Saved entries:
_ _ _ _ _
(** [settle_bond]. *)
Lemma settle_bond_Ok `{!StandardTokens W} id f a s x s' :
  settle_bond env id f a s = Ok x s' ->
  is_settled id s' = true /\ (forall k, k <> KVot (BondSettled id) -> rd k s' = rd k s) /\
  (forall t, rd Token s = Some t -> is_cancelled id s = false ->
     balance_of t (self env) s - owed s id <= balance_of t (self env) s').
Proof.
  unfold settle_bond, mark_settled. unfold reading at 1. destruct (is_settled id s) eqn:Hs.
  { intros [_ ->]%ret_Ok. split; [done|]. split; [done|]. intros t _ _. unfold owed. rewrite Hs.
    destruct (get_meta id s); simpl; lia. }
  intros H. apply bind_Ok in H as (? & ? & [_ ->]%put_Ok & H). unfold reading at 1 in H.
  set (s1 := upd _ _ s) in H. assert (Hm : get_meta id s1 = get_meta id s) by (subst s1; unfold get_meta; by rdsimp).
  rewrite Hm in H.
  assert (Hset : forall s2, (forall k, rd k s2 = rd k s1) ->
    is_settled id s2 = true /\ (forall k, k <> KVot (BondSettled id) -> rd k s2 = rd k s)).
  { intros s2 Hk2. split; [unfold is_settled; rewrite Hk2; subst s1; by rdsimp|]. intros k Hk. rewrite Hk2. subst s1. by rdsimp. }
  assert (Hidle : forall s2, (forall k, rd k s2 = rd k s1) -> (forall t, rd Token s = Some t -> is_cancelled id s = false ->
      balance_of t (self env) s - owed s id <= balance_of t (self env) s2) -> s' = s2 \/ (exists e, s' = emit e s2) ->
    is_settled id s' = true /\ (forall k, k <> KVot (BondSettled id) -> rd k s' = rd k s) /\
    (forall t, rd Token s = Some t -> is_cancelled id s = false -> balance_of t (self env) s - owed s id <= balance_of t (self env) s')).
  { intros s2 Hk2 Hb [->|[e ->]]; (split; [apply Hset; intros k; rewrite ?rd_emit; apply Hk2|]);
      (split; [apply Hset; intros k; rewrite ?rd_emit; apply Hk2|done]). }
  assert (Hown : 0 <= owed s id) by (unfold owed; destruct (get_meta id s); [destruct (_ || _)|]; lia).
  destruct (get_meta id s) as [m|] eqn:Em.
  2: { apply ret_Ok in H as [_ ->]. apply (Hidle s1); [done| |by left]. intros t _ _. change (balance_of t (self env) s1) with (balance_of t (self env) s). lia. }
  destruct (Z.ltb_spec 0 (mt_bond_paid m)) as [Hb|Hb]; cbn [negb] in H.
  2: { apply ret_Ok in H as [_ ->]. apply (Hidle s1); [done| |by left]. intros t _ _. change (balance_of t (self env) s1) with (balance_of t (self env) s). lia. }
  do 2 unfold reading at 1 in H. apply bind_Ok in H as (r & ? & [-> Hr]%catch_token_Ok & H).
  destruct r as [t0|err].
  2: { apply ret_Ok in H as [_ ->]. apply (Hidle s1); [done| |by left]. intros t _ _. change (balance_of t (self env) s1) with (balance_of t (self env) s). lia. }
  pose proof (Hr t0 eq_refl) as Ht0. assert (Ht : rd Token s = Some t0) by (subst s1; revert Ht0; by rdsimp).
  assert (Howed : is_cancelled id s = false -> owed s id = mt_bond_paid m).
  { intros Hc. unfold owed. rewrite Em, Hs, Hc. simpl. lia. }
  assert (Hsend : forall d s2 E y, transfer (E:=E) t0 (self env) d (mt_bond_paid m) s1 = Ok y s2 ->
    (forall k, rd k s2 = rd k s1) /\ (forall t, rd Token s = Some t -> is_cancelled id s = false ->
      balance_of t (self env) s - owed s id <= balance_of t (self env) s2)).
  { intros d s2 E y (_ & Hk & Hbal & _)%token_sent. split; [done|]. intros t1 Ht1 Hc. rewrite Ht in Ht1. injection Ht1 as <-.
    rewrite Howed by done. exact Hbal. }
  destruct (meets_quorum _ _ _).
  - apply bind_Ok in H as (? & s2 & Htr & H). apply publish_Ok in H as [_ ->].
    apply Hsend in Htr as [Hk2 Hb2]. apply (Hidle s2); [done|done|right; by eexists].
  - unfold reading at 1 in H. apply bind_Ok in H as (? & s2 & Htr & H). apply publish_Ok in H as [_ ->].
    destruct (slash_destination s1) as [d|].
    + apply Hsend in Htr as [Hk2 Hb2]. apply (Hidle s2); [done|done|right; by eexists].
    + apply ret_Ok in Htr as [_ ->]. apply (Hidle s1); [done| |right; by eexists].
      intros t _ _. change (balance_of t (self env) s1) with (balance_of t (self env) s). lia.
Qed.

End Openings.

(** The key a parameter lives under, and what enacting a value of it leaves. *)
Definition parameter_key (p : ProposableParam) : key :=
  match p with
  | PRewardRate => KInst RewardRateBps
  | PUnstakeFee => KFeat UnstakeFeeBps
  | PPoolCap => KFeat PoolCap
  | PMinStake => KFeat MinStake
  end.
Definition in_force {W : World} (p : ProposableParam) (v : Z) (s : State) : Prop :=
  match p with
  | PRewardRate => get_reward_rate_bps s = v /\ 0 <= v <= MAX_RATE_BPS
  | PUnstakeFee => rd UnstakeFeeBps s = Some v /\ 0 <= v <= MAX_UNSTAKE_FEE_BPS
  | PPoolCap => get_pool_cap s = v /\ 0 <= v
  | PMinStake => rd MinStake s = Some v /\ 0 <= v
  end.
(* ===== verification/VotingSystem.v ===== *)
(** * The system of all voting operations

    Every operation of [Voting.v] is a sequence of moves of a small abstract
    ballot machine - open, cast, switch, cancel, enact, veto, or nothing that concerns
    the ballot - and the invariants are shown for the moves: tallies are sums of
    receipts, the counter counts the open proposals, bonds are in escrow. *)

From S2P Require Import Prelude Errors Storage Host Events TokenFacts Concrete Accessors Admin Shares RewardMath RewardRate.
From S2P Require Import Rewards Balance Pause Limits Loans CapacityAuction CategoryGov Voting VotingProofs.

(** ** Operations and moves *)

Inductive voting_op :=
| OpCreate (u : Address) (p : ProposableParam) (v d : Z)
| OpVote (u : Address) (id : Z) (b : bool)
| OpBatch (u : Address) (votes : list (Z * bool))
| OpChange (u : Address) (id : Z) (b : bool)
| OpSwitch (u : Address) (id : Z) (b : bool)
| OpEnact (id : Z)
| OpCancel (u : Address) (id : Z)
| OpVeto (u : Address) (id : Z)
| OpGuardianVeto (g : Address) (id : Z) (h : list Byte.byte)
| OpDelegate (u d : Address)
| OpRevoke (u : Address)
| OpMode (a : Address) (m : VoteWeightMode)
| OpParams (a : Address) (q t : Z)
| OpDelay (a : Address) (l : Z)
| OpVetoLimit (a : Address) (n : Z)
| OpResetVetoes (a : Address)
| OpVetoThreshold (err : VaultExtError.t) (a : Address) (bps : Z)
| OpBond (a : Address) (x : Z)
| OpCutoff (a : Address) (l : Z)
| OpRequirements (a : Address) (x y : Z)
| OpQuorum (a : Address) (bps : Z)
| OpMaxChanges (a : Address) (n : Z).
(* ===== verification/SubPoolProofs.v ===== *)
(** * The books of the sub-pools

    The total of every pool is the sum of its positions and within its
    capacity, through deposits, withdrawals, moves and rebalancing; and the
    vault holds what the pools hold.  What a change of rate does to rewards
    that were earned before it. *)

From S2P Require Import Prelude Errors Storage Host TokenFacts Concrete Accessors Admin RewardMath RewardRate Rewards SubPools.

(** ** Abstract books *)

Section Books.
Implicit Types (pools : list SubPool) (pos : Address -> Z -> Z).

Record books pools pos (next : Z) : Prop := {
  bk_ids : NoDup (sp_id <$> pools);
  bk_next : forall p, p ∈ pools -> sp_id p < next;
  bk_five : (length pools <= 5)%nat;
  bk_fresh : forall u id, next <= id -> pos u id = 0;
  bk_nonneg : forall u id, 0 <= pos u id;
  bk_total : forall p, p ∈ pools -> sums_to (fun u => pos u (sp_id p)) (sp_total_staked p);
  bk_cap : forall p, p ∈ pools -> sp_total_staked p <= sp_max_capacity p < i128_max
}.

Definition staked pools : Z := sum_of sp_total_staked pools.

Lemma books_ext pools pos pos' next : (forall u id, pos' u id = pos u id) -> books pools pos next -> books pools pos' next.
Proof.
  intros He [B1 B2 B3 B4 B5 B6 B7]. split; try done.
  - intros u id Hid. rewrite He. by apply B4.
  - intros u id. rewrite He. apply B5.
  - intros p Hp. apply (sums_to_ext (fun u => pos u (sp_id p))); [done|]. by apply B6.
Qed.

Lemma books_pool_unique pools pos next i j p q :
  books pools pos next -> pools !! i = Some p -> pools !! j = Some q -> sp_id p = sp_id q -> i = j.
Proof.
  intros B Hi Hj He. apply (NoDup_lookup (sp_id <$> pools) i j (sp_id p)); [apply B|..]; rewrite list_lookup_fmap.
  - by rewrite Hi.
  - by rewrite Hj, He.
Qed.

Lemma insert_ids pools i p p' : pools !! i = Some p -> sp_id p' = sp_id p -> sp_id <$> <[i:=p']> pools = sp_id <$> pools.
Proof.
  intros Hi He. rewrite list_fmap_insert. apply list_insert_id. by rewrite list_lookup_fmap, Hi, He.
Qed.
Lemma insert_elem pools i p p' q : pools !! i = Some p -> q ∈ <[i:=p']> pools -> q = p' \/ (exists j, j <> i /\ pools !! j = Some q).
Proof.
  intros Hi [j Hj]%list_elem_of_lookup. destruct (decide (j = i)) as [->|Hne].
  - rewrite list_lookup_insert_eq in Hj by (by eapply lookup_lt_Some). injection Hj as ->. by left.
  - rewrite list_lookup_insert_ne in Hj by done. right. by exists j.
Qed.

(** One position of one pool changes by [d]. *)
Lemma books_adjust pools pos pos' next i p u d :
  books pools pos next -> pools !! i = Some p -> 0 <= pos u (sp_id p) + d -> sp_total_staked p + d <= sp_max_capacity p ->
  pos' u (sp_id p) = pos u (sp_id p) + d -> (forall v id, v <> u \/ id <> sp_id p -> pos' v id = pos v id) ->
  books (<[i := with_total p (sp_total_staked p + d)]> pools) pos' next /\
  staked (<[i := with_total p (sp_total_staked p + d)]> pools) = staked pools + d.
Proof.
  intros B Hi H0 Hc Hu Hne. pose proof B as [B1 B2 B3 B4 B5 B6 B7].
  assert (p ∈ pools) as Hp by (by eapply list_elem_of_lookup_2).
  assert (Hid : sp_id p < next) by (by apply B2).
  split; [split|].
  - by rewrite (insert_ids _ _ p).
  - intros q [->|(j & _ & Hj)]%(insert_elem _ _ p); [done| |done]. by apply B2; eapply list_elem_of_lookup_2.
  - by rewrite length_insert.
  - intros v id Hn. rewrite Hne by lia. by apply B4.
  - intros v id. destruct (decide (v = u /\ id = sp_id p)) as [[-> ->]|Hd]; [lia|].
    rewrite Hne by (apply not_and_l in Hd; tauto). apply B5.
  - intros q [->|(j & Hj & Hq)]%(insert_elem _ _ p); [..|done]; cbn [with_total sp_id sp_total_staked].
    + apply (sums_to_change (fun v => pos v (sp_id p)) _ _ u); [by apply B6| |done]. intros v Hv. apply Hne. by left.
    + assert (sp_id q <> sp_id p) as Hqp by (intros He; apply Hj; by eapply books_pool_unique).
      apply (sums_to_ext (fun v => pos v (sp_id q))); [intros v; apply Hne; by right|]. by apply B6; eapply list_elem_of_lookup_2.
  - intros q [->|(j & Hj & Hq)]%(insert_elem _ _ p); [..|done]; cbn [with_total sp_max_capacity sp_total_staked].
    + destruct (B7 p Hp). lia.
    + by apply B7; eapply list_elem_of_lookup_2.
  - unfold staked. rewrite (sum_of_insert _ _ i p) by done. cbn [with_total sp_total_staked]. lia.
Qed.

(** A pool keeps its id and its total. *)
Lemma books_replace pools pos next i p p' :
  books pools pos next -> pools !! i = Some p -> sp_id p' = sp_id p -> sp_total_staked p' = sp_total_staked p ->
  sp_total_staked p <= sp_max_capacity p' < i128_max ->
  books (<[i := p']> pools) pos next /\ staked (<[i := p']> pools) = staked pools.
Proof.
  intros B Hi Hid Ht Hc. pose proof B as [B1 B2 B3 B4 B5 B6 B7]. assert (p ∈ pools) as Hp by (by eapply list_elem_of_lookup_2).
  split; [split; try done|].
  - by rewrite (insert_ids _ _ p).
  - intros q [->|(j & _ & Hj)]%(insert_elem _ _ p); [rewrite Hid; by apply B2| |done]. by apply B2; eapply list_elem_of_lookup_2.
  - by rewrite length_insert.
  - intros q [->|(j & _ & Hj)]%(insert_elem _ _ p); [rewrite Hid, Ht; by apply B6| |done]. by apply B6; eapply list_elem_of_lookup_2.
  - intros q [->|(j & _ & Hj)]%(insert_elem _ _ p); [by rewrite Ht| |done]. by apply B7; eapply list_elem_of_lookup_2.
  - unfold staked. rewrite (sum_of_insert _ _ i p) by done. lia.
Qed.

Lemma books_create pools pos next p :
  books pools pos next -> (length pools < 5)%nat -> sp_id p = next -> sp_total_staked p = 0 -> 0 < sp_max_capacity p < i128_max ->
  books (pools ++ [p]) pos (next + 1) /\ staked (pools ++ [p]) = staked pools.
Proof.
  intros [B1 B2 B3 B4 B5 B6 B7] Hl Hid Ht Hc. split; [split|].
  - rewrite fmap_app. apply NoDup_app. split; [done|]. split; [|apply NoDup_singleton].
    intros i (q & -> & Hq)%list_elem_of_fmap. apply B2 in Hq. simpl. rewrite list_elem_of_singleton. lia.
  - intros q [Hq| ->%list_elem_of_singleton]%elem_of_app; [apply B2 in Hq|]; lia.
  - rewrite length_app. simpl. lia.
  - intros u id Hn. apply B4. lia.
  - done.
  - intros q [Hq| ->%list_elem_of_singleton]%elem_of_app; [by apply B6|]. rewrite Hid, Ht.
    apply (sums_to_ext (fun _ => 0)); [intros u; apply B4; lia|apply sums_to_zero].
  - intros q [Hq| ->%list_elem_of_singleton]%elem_of_app; [by apply B7|]. lia.
  - unfold staked. rewrite sum_of_app. simpl. lia.
Qed.

Lemma find_pool pools id i p : find_sub_pool_index pools id = Some (i, p) -> pools !! i = Some p /\ sp_id p = id.
Proof. unfold find_sub_pool_index. intros (H1 & H2 & _)%list_find_Some. done. Qed.

End Books.

(** ** The operations *)

Section Operations.
Context {W : World} {HT : StandardTokens W} (token me : Address).
Implicit Types s : State.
_ _ _ _ _
WHAT IS BEING ASKED: In the entries above, the lines from the one bearing "(Z * bool))" up to and including the one bearing "that were earned before it. *)" should be transcribed exactly; no other line is wanted.

EXERCISE RESULT:
| OpBatch (u : Address) (votes : list (Z * bool))
| OpChange (u : Address) (id : Z) (b : bool)
| OpSwitch (u : Address) (id : Z) (b : bool)
| OpEnact (id : Z)
| OpCancel (u : Address) (id : Z)
| OpVeto (u : Address) (id : Z)
| OpGuardianVeto (g : Address) (id : Z) (h : list Byte.byte)
| OpDelegate (u d : Address)
| OpRevoke (u : Address)
| OpMode (a : Address) (m : VoteWeightMode)
| OpParams (a : Address) (q t : Z)
| OpDelay (a : Address) (l : Z)
| OpVetoLimit (a : Address) (n : Z)
| OpResetVetoes (a : Address)
| OpVetoThreshold (err : VaultExtError.t) (a : Address) (bps : Z)
| OpBond (a : Address) (x : Z)
| OpCutoff (a : Address) (l : Z)
| OpRequirements (a : Address) (x y : Z)
| OpQuorum (a : Address) (bps : Z)
| OpMaxChanges (a : Address) (n : Z).
(* ===== verification/SubPoolProofs.v ===== *)
(** * The books of the sub-pools

    The total of every pool is the sum of its positions and within its
    capacity, through deposits, withdrawals, moves and rebalancing; and the
    vault holds what the pools hold.  What a change of rate does to rewards
    that were earned before it. *)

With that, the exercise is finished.